Losses from mortar fire were really high, because of the nature of the terrain. Too often Normandy combatants found themselves staging their attacks from sunken roads corsetted with bocage and it was too easy that someone spotted or heard them calling up a quick mortar barrage. British troops called these quick, focused mortar barrages "stonks".

About the numbers, well, I sort of remember reading a similar figure to the one ComradeP invokes from his memory, perhaps on Beevor's D-Day (which is not really the most precise of books).

Regardless of what happened at Normandy - a quite special place - we were discussing a battle involving 9 german divisions vs. 3 soviet divisions at what WiTE models as clear terrain.
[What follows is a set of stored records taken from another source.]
(* ===== verification/JsonParse.v ===== *)
(** * The JSON decoder: [DecodeJSON] (internal/iiif/json.go)

    [encoding/json] as [DecodeJSON] uses it: a value, then only white space;
    numbers keep their literal ([UseNumber]); invalid UTF-8 and unpaired surrogate
    escapes become U+FFFD; the last of several equal keys wins. *)

From Stdlib Require Import ZArith NArith Lia Ascii String.
From stdpp Require Import base gmap strings list.
From S2P Require Import Prelude GoStrings Json.

Module JsonParse.
Import GoStr Json.
#[local] Open Scope string_scope.

Definition is_ws (c : ascii) : bool := byte_is c 32 || byte_is c 9 || byte_is c 10 || byte_is c 13.

Fixpoint skip_ws (s : string) : string :=
  match s with
  | EmptyString => ""
  | String c r => if is_ws c then skip_ws r else s
  end.

(** ** Strings *)

Definition hex_value (c : ascii) : option N :=
  let n := N_of_ascii c in
  if byte_in c 48 57 then Some (n - 48)%N
  else if byte_in c 97 102 then Some (n - 87)%N
  else if byte_in c 65 70 then Some (n - 55)%N
  else None.

(** The four digits of [\uXXXX]. *)
Definition u4 (a b c d : ascii) : option N :=
  x ← hex_value a; y ← hex_value b; z ← hex_value c; w ← hex_value d;
  Some (((x * 16 + y) * 16 + z) * 16 + w)%N.

Definition is_surrogate (r : N) : bool := (0xD800 <=? r)%N && (r <=? 0xDFFF)%N.

(** [utf16.DecodeRune]; [None] is U+FFFD. *)
Definition decode_surrogates (r1 r2 : N) : option N :=
  if (0xD800 <=? r1)%N && (r1 <? 0xDC00)%N && (0xDC00 <=? r2)%N && (r2 <? 0xE000)%N
  then Some ((r1 - 0xD800) * 1024 + (r2 - 0xDC00) + 0x10000)%N else None.

Definition byte_of (n : N) : ascii := ascii_of_N n.

(** [utf8.AppendRune] *)
Definition encode_rune (r : N) : string :=
  if (r <? 0x80)%N then String (byte_of r) ""
  else if (r <? 0x800)%N then
    String (byte_of (0xC0 + r / 64)) (String (byte_of (0x80 + r mod 64)) "")
  else if (r <? 0x10000)%N then
    String (byte_of (0xE0 + r / 4096))
      (String (byte_of (0x80 + (r / 64) mod 64)) (String (byte_of (0x80 + r mod 64)) ""))
  else
    String (byte_of (0xF0 + r / 262144)) (String (byte_of (0x80 + (r / 4096) mod 64))
      (String (byte_of (0x80 + (r / 64) mod 64)) (String (byte_of (0x80 + r mod 64)) ""))).

Definition replacement : string := encode_rune 0xFFFD.

(** Well-formed UTF-8 sequences of two, three and four bytes. *)
Definition cont (c : ascii) : bool := byte_in c 0x80 0xBF.
Definition utf8_2 (a b : ascii) : bool := byte_in a 0xC2 0xDF && cont b.
Definition utf8_3 (a b c : ascii) : bool :=
  ((byte_is a 0xE0 && byte_in b 0xA0 0xBF)
   || (byte_in a 0xE1 0xEC && cont b)
   || (byte_is a 0xED && byte_in b 0x80 0x9F)
   || (byte_in a 0xEE 0xEF && cont b)) && cont c.
Definition utf8_4 (a b c d : ascii) : bool :=
  ((byte_is a 0xF0 && byte_in b 0x90 0xBF)
   || (byte_in a 0xF1 0xF3 && cont b)
   || (byte_is a 0xF4 && byte_in b 0x80 0x8F)) && cont c && cont d.

Definition simple_escape (c : ascii) : option ascii :=
  if byte_is c 34 then Some "034"%char
  else if byte_is c 92 then Some "\"%char
  else if byte_is c 47 then Some "/"%char
  else if byte_is c 98 then Some "008"%char
  else if byte_is c 102 then Some "012"%char
  else if byte_is c 110 then Some "010"%char
  else if byte_is c 114 then Some "013"%char
  else if byte_is c 116 then Some "009"%char
  else None.

Definition prepend (p : string) (r : option (string * string)) : option (string * string) :=
  match r with Some (s, rest) => Some (p ++ s, rest) | None => None end.

(** The characters after an opening quote, and what follows the closing one. *)
Fixpoint unquote (s : string) : option (string * string) :=
  match s with
  | EmptyString => None
  | String c r =>
      if byte_is c 34 then Some ("", r)
      else if byte_is c 92 then
        match r with
        | EmptyString => None
        | String e r1 =>
            if byte_is e 117 then
              match r1 with
              | String a (String b (String c' (String d r2))) =>
                  match u4 a b c' d with
                  | None => None
                  | Some rr =>
                      if is_surrogate rr then
                        match r2 with
                        | String x (String y (String a1 (String b1 (String c1 (String d1 r3))))) =>
                            match (if byte_is x 92 && byte_is y 117 then u4 a1 b1 c1 d1 else None) with
                            | Some rr1 =>
                                match decode_surrogates rr rr1 with
                                | Some dec => prepend (encode_rune dec) (unquote r3)
                                | None => prepend replacement (unquote r2)
                                end
                            | None => prepend replacement (unquote r2)
                            end
                        | _ => prepend replacement (unquote r2)
                        end
                      else prepend (encode_rune rr) (unquote r2)
                  end
              | _ => None
              end
            else match simple_escape e with
                 | Some b => prepend (String b "") (unquote r1)
                 | None => None
                 end
        end
      else if (N_of_ascii c <? 32)%N then None
      else if (N_of_ascii c <? 128)%N then prepend (String c "") (unquote r)
      else
        match r with
        | EmptyString => prepend replacement (unquote r)
        | String c2 r2 =>
            if utf8_2 c c2 then prepend (String c (String c2 "")) (unquote r2) else
            match r2 with
            | EmptyString => prepend replacement (unquote r)
            | String c3 r3 =>
                if utf8_3 c c2 c3 then prepend (String c (String c2 (String c3 ""))) (unquote r3) else
                match r3 with
                | EmptyString => prepend replacement (unquote r)
                | String c4 r4 =>
                    if utf8_4 c c2 c3 c4
                    then prepend (String c (String c2 (String c3 (String c4 "")))) (unquote r4)
                    else prepend replacement (unquote r)
                end
            end
        end
  end.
My intuition is that the nature of the tactical combat simulation - fire and maneuver phases, where the attacker closes range, gets fired, and fires back - might be distorting somewhat the actual efficiency of certain weapon systems both on the attack and the defense.

I don't see mortars as particularly good defensive weapons, unless - as ComradeP pointed out on his answer to my post - the attacker can be "channeled" into confined space (or just got pinned down because of defensive fire), or attacker staging areas are either guessed or uncovered by recon.

On the attack, mortars can be real killers, since the defender will remain static for longer periods of time.

I think that mortars on the defense should be toned down a little bit.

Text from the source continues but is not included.